** Records for this task follows **
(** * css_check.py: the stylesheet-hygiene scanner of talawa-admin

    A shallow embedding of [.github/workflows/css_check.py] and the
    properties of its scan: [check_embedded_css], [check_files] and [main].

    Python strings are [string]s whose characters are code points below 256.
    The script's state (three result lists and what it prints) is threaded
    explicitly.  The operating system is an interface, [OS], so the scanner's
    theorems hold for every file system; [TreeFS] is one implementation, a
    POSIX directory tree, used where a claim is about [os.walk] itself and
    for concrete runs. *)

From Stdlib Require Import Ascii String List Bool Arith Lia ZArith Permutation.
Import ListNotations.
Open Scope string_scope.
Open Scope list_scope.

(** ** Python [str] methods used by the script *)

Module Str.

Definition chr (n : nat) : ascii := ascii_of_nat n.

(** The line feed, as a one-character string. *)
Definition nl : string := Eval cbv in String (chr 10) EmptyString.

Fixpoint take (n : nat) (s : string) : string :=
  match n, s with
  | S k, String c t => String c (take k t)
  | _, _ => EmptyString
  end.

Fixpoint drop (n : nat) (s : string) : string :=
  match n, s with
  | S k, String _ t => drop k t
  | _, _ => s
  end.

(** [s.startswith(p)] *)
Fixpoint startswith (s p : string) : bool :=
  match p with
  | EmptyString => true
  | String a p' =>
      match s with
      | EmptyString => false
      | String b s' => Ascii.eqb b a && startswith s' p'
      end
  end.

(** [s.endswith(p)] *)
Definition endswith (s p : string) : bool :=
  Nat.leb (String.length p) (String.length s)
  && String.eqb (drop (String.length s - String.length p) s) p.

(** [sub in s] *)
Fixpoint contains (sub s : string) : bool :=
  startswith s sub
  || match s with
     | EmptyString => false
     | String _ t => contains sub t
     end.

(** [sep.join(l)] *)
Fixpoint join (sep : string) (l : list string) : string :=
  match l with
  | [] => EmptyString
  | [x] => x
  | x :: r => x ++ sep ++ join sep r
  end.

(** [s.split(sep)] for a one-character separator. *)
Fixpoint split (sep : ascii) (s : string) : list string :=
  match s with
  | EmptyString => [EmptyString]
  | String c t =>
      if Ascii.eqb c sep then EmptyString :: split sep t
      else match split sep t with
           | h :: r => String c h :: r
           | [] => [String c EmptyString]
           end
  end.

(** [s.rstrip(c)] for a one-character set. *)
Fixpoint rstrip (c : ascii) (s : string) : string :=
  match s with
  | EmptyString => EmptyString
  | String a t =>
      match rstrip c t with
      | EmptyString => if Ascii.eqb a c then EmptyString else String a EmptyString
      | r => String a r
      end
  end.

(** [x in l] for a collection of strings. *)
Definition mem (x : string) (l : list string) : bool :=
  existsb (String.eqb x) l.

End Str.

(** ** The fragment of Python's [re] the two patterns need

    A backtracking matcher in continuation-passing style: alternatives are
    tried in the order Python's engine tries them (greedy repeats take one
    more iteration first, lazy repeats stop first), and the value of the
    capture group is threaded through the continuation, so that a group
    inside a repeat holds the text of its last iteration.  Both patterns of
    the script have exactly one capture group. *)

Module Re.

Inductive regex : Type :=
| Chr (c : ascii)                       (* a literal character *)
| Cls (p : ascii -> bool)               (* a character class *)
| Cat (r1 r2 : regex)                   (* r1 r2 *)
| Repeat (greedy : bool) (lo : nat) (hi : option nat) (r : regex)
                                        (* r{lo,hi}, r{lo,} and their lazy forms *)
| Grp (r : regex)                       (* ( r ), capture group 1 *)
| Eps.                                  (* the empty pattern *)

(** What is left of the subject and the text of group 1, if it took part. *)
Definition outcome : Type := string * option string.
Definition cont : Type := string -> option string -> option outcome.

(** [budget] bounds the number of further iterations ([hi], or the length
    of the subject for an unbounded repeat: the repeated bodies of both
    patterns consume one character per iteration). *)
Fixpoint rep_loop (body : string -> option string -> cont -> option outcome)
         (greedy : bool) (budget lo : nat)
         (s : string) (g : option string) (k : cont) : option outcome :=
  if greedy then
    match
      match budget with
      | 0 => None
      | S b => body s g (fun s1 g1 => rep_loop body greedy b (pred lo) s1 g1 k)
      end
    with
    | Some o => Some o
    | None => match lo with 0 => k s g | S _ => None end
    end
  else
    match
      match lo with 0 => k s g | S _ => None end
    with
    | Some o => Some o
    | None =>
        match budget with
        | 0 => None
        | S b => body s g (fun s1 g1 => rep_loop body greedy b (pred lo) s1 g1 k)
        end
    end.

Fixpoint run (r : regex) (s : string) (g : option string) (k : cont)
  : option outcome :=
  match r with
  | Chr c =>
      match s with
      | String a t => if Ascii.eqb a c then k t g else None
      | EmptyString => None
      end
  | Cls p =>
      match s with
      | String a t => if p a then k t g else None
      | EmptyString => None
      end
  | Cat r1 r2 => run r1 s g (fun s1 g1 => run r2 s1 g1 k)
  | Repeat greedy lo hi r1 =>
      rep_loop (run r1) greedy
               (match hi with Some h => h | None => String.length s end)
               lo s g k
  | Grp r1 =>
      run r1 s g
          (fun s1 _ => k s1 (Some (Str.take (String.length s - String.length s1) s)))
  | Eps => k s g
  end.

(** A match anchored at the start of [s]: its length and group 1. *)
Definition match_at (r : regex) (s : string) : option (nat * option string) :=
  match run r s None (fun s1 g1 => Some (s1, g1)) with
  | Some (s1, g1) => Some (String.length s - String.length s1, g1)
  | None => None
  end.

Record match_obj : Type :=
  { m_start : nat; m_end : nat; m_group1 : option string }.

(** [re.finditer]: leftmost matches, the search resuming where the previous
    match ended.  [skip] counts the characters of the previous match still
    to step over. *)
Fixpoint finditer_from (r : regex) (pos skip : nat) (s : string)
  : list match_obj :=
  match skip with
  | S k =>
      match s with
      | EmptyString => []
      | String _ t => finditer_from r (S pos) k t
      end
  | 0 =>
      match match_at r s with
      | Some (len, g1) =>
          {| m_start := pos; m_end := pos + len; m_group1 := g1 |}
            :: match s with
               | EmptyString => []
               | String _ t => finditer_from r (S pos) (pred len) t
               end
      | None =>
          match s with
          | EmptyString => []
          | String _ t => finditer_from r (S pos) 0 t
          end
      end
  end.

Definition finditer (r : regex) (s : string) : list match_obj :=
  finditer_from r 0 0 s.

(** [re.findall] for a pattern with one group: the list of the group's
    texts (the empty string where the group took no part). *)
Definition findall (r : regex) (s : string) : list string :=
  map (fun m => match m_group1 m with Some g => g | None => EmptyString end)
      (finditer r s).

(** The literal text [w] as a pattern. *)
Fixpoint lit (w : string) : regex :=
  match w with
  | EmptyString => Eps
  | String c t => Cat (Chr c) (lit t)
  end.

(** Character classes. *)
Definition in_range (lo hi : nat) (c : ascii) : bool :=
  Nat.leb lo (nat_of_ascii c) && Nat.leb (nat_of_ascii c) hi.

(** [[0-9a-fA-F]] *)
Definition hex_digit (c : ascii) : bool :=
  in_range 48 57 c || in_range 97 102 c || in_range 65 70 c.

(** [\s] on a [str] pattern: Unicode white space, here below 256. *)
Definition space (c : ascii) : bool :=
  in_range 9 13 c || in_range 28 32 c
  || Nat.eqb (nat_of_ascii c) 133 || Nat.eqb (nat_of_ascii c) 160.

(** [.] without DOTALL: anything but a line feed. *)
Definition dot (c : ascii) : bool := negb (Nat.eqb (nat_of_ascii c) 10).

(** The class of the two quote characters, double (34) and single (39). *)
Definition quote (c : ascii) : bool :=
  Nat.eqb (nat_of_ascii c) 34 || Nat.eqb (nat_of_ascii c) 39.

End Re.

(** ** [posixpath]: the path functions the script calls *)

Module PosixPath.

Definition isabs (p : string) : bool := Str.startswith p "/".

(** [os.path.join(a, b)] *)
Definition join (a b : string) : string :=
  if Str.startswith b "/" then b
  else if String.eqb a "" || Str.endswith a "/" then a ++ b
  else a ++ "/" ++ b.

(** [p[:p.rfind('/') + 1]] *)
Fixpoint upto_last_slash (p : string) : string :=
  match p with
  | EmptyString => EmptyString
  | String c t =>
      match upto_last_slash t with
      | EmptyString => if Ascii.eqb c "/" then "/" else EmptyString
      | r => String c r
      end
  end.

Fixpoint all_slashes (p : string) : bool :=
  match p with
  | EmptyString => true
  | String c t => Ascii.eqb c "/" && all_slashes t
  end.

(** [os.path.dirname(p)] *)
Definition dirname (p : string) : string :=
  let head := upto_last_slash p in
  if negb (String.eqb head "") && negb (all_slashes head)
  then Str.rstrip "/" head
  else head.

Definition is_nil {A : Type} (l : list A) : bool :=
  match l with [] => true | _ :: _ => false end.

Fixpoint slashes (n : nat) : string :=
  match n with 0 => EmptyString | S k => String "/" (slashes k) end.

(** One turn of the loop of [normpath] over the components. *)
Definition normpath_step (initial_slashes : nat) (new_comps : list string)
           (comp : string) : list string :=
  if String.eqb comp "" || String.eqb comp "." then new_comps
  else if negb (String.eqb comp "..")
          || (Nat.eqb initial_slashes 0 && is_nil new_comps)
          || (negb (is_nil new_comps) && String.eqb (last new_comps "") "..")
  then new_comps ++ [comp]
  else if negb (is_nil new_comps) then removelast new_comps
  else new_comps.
** End of Records for this task **
Directions: Check each line of the data for the string "over" and state how many lines contain it, without any other output.

Answer box: 2